# Problem:
When you have read the listing, copy all of it without any change.

** Data to process follows **

(* ===== verification/Thinking.v ===== *)
(** * What a message says while it comes (app/(app)/_components/ReasoningBlock.tsx, ThinkingIndicator.tsx, DictateButton.tsx)

    The block of the reasoning, open while the model thinks and folded when it
    writes, with its clock; the word of the wait, which changes; the button of the
    dictation, on [Dictation], with the failures it tells.  Times are whole
    milliseconds. *)

From S2P Require Import Prelude JsString JsInt JsNumber I18n Dictation.
Local Open Scope flow_scope.

(** ** The reasoning *)

Definition ANSWER_NOW_AFTER_S : Z := 20.

(** What the message gives the block; [rp_now] is that of a clickable answer. *)
Record RProps := mkRProps { rp_text : jstr; rp_ms : option Z; rp_streaming : bool; rp_now : bool }.
Record RBlock := mkRBlock {
  rb_props : RProps; rb_open : bool; rb_phase : bool;     (* [phaseRef] *)
  rb_start : Z; rb_elapsed : Z; rb_timer : bool; rb_asked : nat   (* answers asked for now *)
}.
(** The effect of the clock: on the first render, then when [streaming] changes. *)
Definition clock_effect (now : Z) (b : RBlock) : RBlock :=
  if rp_streaming (rb_props b) then mkRBlock (rb_props b) (rb_open b) (rb_phase b) now (rb_elapsed b) true (rb_asked b)
  else mkRBlock (rb_props b) (rb_open b) (rb_phase b) (rb_start b) (rb_elapsed b) false (rb_asked b).
Definition phase_effect (b : RBlock) : RBlock :=
  if eqb (rb_phase b) (rp_streaming (rb_props b)) then b
  else mkRBlock (rb_props b) (rp_streaming (rb_props b)) (rp_streaming (rb_props b)) (rb_start b) (rb_elapsed b) (rb_timer b) (rb_asked b).
Definition block_start (now : Z) (p : RProps) : RBlock :=
  mkRBlock p (rp_streaming p) (rp_streaming p) 0 0 false 0 |> phase_effect |> clock_effect now.

Definition duration (b : RBlock) : Z := if rp_streaming (rb_props b) then rb_elapsed b else default 0%Z (rp_ms (rb_props b)).
(** [Math.round(duration / 1000)] from one second on. *)
Definition seconds (b : RBlock) : option Z := if (1000 <=? duration b)%Z then Some ((2 * duration b + 1000) / 2000)%Z else None.
Definition answer_now_shown (b : RBlock) : bool :=
  rp_streaming (rb_props b) && rp_now (rb_props b) && (ANSWER_NOW_AFTER_S <=? default 0 (seconds b))%Z.
(** The outcome of the city step of [validateSegment]. *)
Lemma city_step_inv (city_id : Value) (errors0 : list Value) tr errors tr' :
  (if negb (JS.truthy city_id) then
     ret (errors0 ++ [VStr "Segment missing city_id"])
   else
     let* cityValidation := validateCityExists city_id in
     if negb (ref_valid cityValidation)
     then ret (errors0 ++ [non_null (ref_error cityValidation)])
     else ret errors0) tr = (Normal errors, tr') ->
  (JS.truthy city_id = false /\ tr' = tr
   /\ errors = errors0 ++ [VStr "Segment missing city_id"])
  \/ (JS.truthy city_id = true
      /\ tr' = tr ++ [GET_request destinationsClient ("/cities/" +:+ JS.ToString city_id)]
      /\ ((errors = errors0
           /\ exists v, serves destinationsClient ("/cities/" +:+ JS.ToString city_id) v)
          \/ errors = errors0 ++ [VStr ("City with ID '" +:+ JS.ToString city_id
                                        +:+ "' does not exist")])).
Proof.
  destruct (JS.truthy city_id) eqn:Ht; simpl.
  - intros H. right. split; [reflexivity|]. invert_bind H.
    pose proof (validateCityExists_trace city_id tr) as Htr. rewrite Hp in Htr. simpl in Htr.
    subst tr0.
    destruct (ref_valid a) eqn:Hv; simpl in H; injection H as <- <-.
    + split; [reflexivity|]. left. split; [reflexivity|].
      eapply validateCityExists_valid_inv; eauto.
    + split; [reflexivity|]. right.
      unfold validateCityExists, try_catch, bind in Hp.
      destruct (HttpClient_get _ _ tr) as [[v|e] tr1].
      * injection Hp as <- _. discriminate.
      * destruct (Str.includes "404" (err_message e)); [|discriminate].
        now injection Hp as <- _.
  - intros [= <- <-]. now left.
Qed.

** End of Data to process **

# Exercise solution:
(* ===== verification/Thinking.v ===== *)
(** * What a message says while it comes (app/(app)/_components/ReasoningBlock.tsx, ThinkingIndicator.tsx, DictateButton.tsx)

    The block of the reasoning, open while the model thinks and folded when it
    writes, with its clock; the word of the wait, which changes; the button of the
    dictation, on [Dictation], with the failures it tells.  Times are whole
    milliseconds. *)

From S2P Require Import Prelude JsString JsInt JsNumber I18n Dictation.
Local Open Scope flow_scope.

(** ** The reasoning *)

Definition ANSWER_NOW_AFTER_S : Z := 20.

(** What the message gives the block; [rp_now] is that of a clickable answer. *)
Record RProps := mkRProps { rp_text : jstr; rp_ms : option Z; rp_streaming : bool; rp_now : bool }.
Record RBlock := mkRBlock {
  rb_props : RProps; rb_open : bool; rb_phase : bool;     (* [phaseRef] *)
  rb_start : Z; rb_elapsed : Z; rb_timer : bool; rb_asked : nat   (* answers asked for now *)
}.
(** The effect of the clock: on the first render, then when [streaming] changes. *)
Definition clock_effect (now : Z) (b : RBlock) : RBlock :=
  if rp_streaming (rb_props b) then mkRBlock (rb_props b) (rb_open b) (rb_phase b) now (rb_elapsed b) true (rb_asked b)
  else mkRBlock (rb_props b) (rb_open b) (rb_phase b) (rb_start b) (rb_elapsed b) false (rb_asked b).
Definition phase_effect (b : RBlock) : RBlock :=
  if eqb (rb_phase b) (rp_streaming (rb_props b)) then b
  else mkRBlock (rb_props b) (rp_streaming (rb_props b)) (rp_streaming (rb_props b)) (rb_start b) (rb_elapsed b) (rb_timer b) (rb_asked b).
Definition block_start (now : Z) (p : RProps) : RBlock :=
  mkRBlock p (rp_streaming p) (rp_streaming p) 0 0 false 0 |> phase_effect |> clock_effect now.

Definition duration (b : RBlock) : Z := if rp_streaming (rb_props b) then rb_elapsed b else default 0%Z (rp_ms (rb_props b)).
(** [Math.round(duration / 1000)] from one second on. *)
Definition seconds (b : RBlock) : option Z := if (1000 <=? duration b)%Z then Some ((2 * duration b + 1000) / 2000)%Z else None.
Definition answer_now_shown (b : RBlock) : bool :=
  rp_streaming (rb_props b) && rp_now (rb_props b) && (ANSWER_NOW_AFTER_S <=? default 0 (seconds b))%Z.
(** The outcome of the city step of [validateSegment]. *)
Lemma city_step_inv (city_id : Value) (errors0 : list Value) tr errors tr' :
  (if negb (JS.truthy city_id) then
     ret (errors0 ++ [VStr "Segment missing city_id"])
   else
     let* cityValidation := validateCityExists city_id in
     if negb (ref_valid cityValidation)
     then ret (errors0 ++ [non_null (ref_error cityValidation)])
     else ret errors0) tr = (Normal errors, tr') ->
  (JS.truthy city_id = false /\ tr' = tr
   /\ errors = errors0 ++ [VStr "Segment missing city_id"])
  \/ (JS.truthy city_id = true
      /\ tr' = tr ++ [GET_request destinationsClient ("/cities/" +:+ JS.ToString city_id)]
      /\ ((errors = errors0
           /\ exists v, serves destinationsClient ("/cities/" +:+ JS.ToString city_id) v)
          \/ errors = errors0 ++ [VStr ("City with ID '" +:+ JS.ToString city_id
                                        +:+ "' does not exist")])).
Proof.
  destruct (JS.truthy city_id) eqn:Ht; simpl.
  - intros H. right. split; [reflexivity|]. invert_bind H.
    pose proof (validateCityExists_trace city_id tr) as Htr. rewrite Hp in Htr. simpl in Htr.
    subst tr0.
    destruct (ref_valid a) eqn:Hv; simpl in H; injection H as <- <-.
    + split; [reflexivity|]. left. split; [reflexivity|].
      eapply validateCityExists_valid_inv; eauto.
    + split; [reflexivity|]. right.
      unfold validateCityExists, try_catch, bind in Hp.
      destruct (HttpClient_get _ _ tr) as [[v|e] tr1].
      * injection Hp as <- _. discriminate.
      * destruct (Str.includes "404" (err_message e)); [|discriminate].
        now injection Hp as <- _.
  - intros [= <- <-]. now left.
Qed.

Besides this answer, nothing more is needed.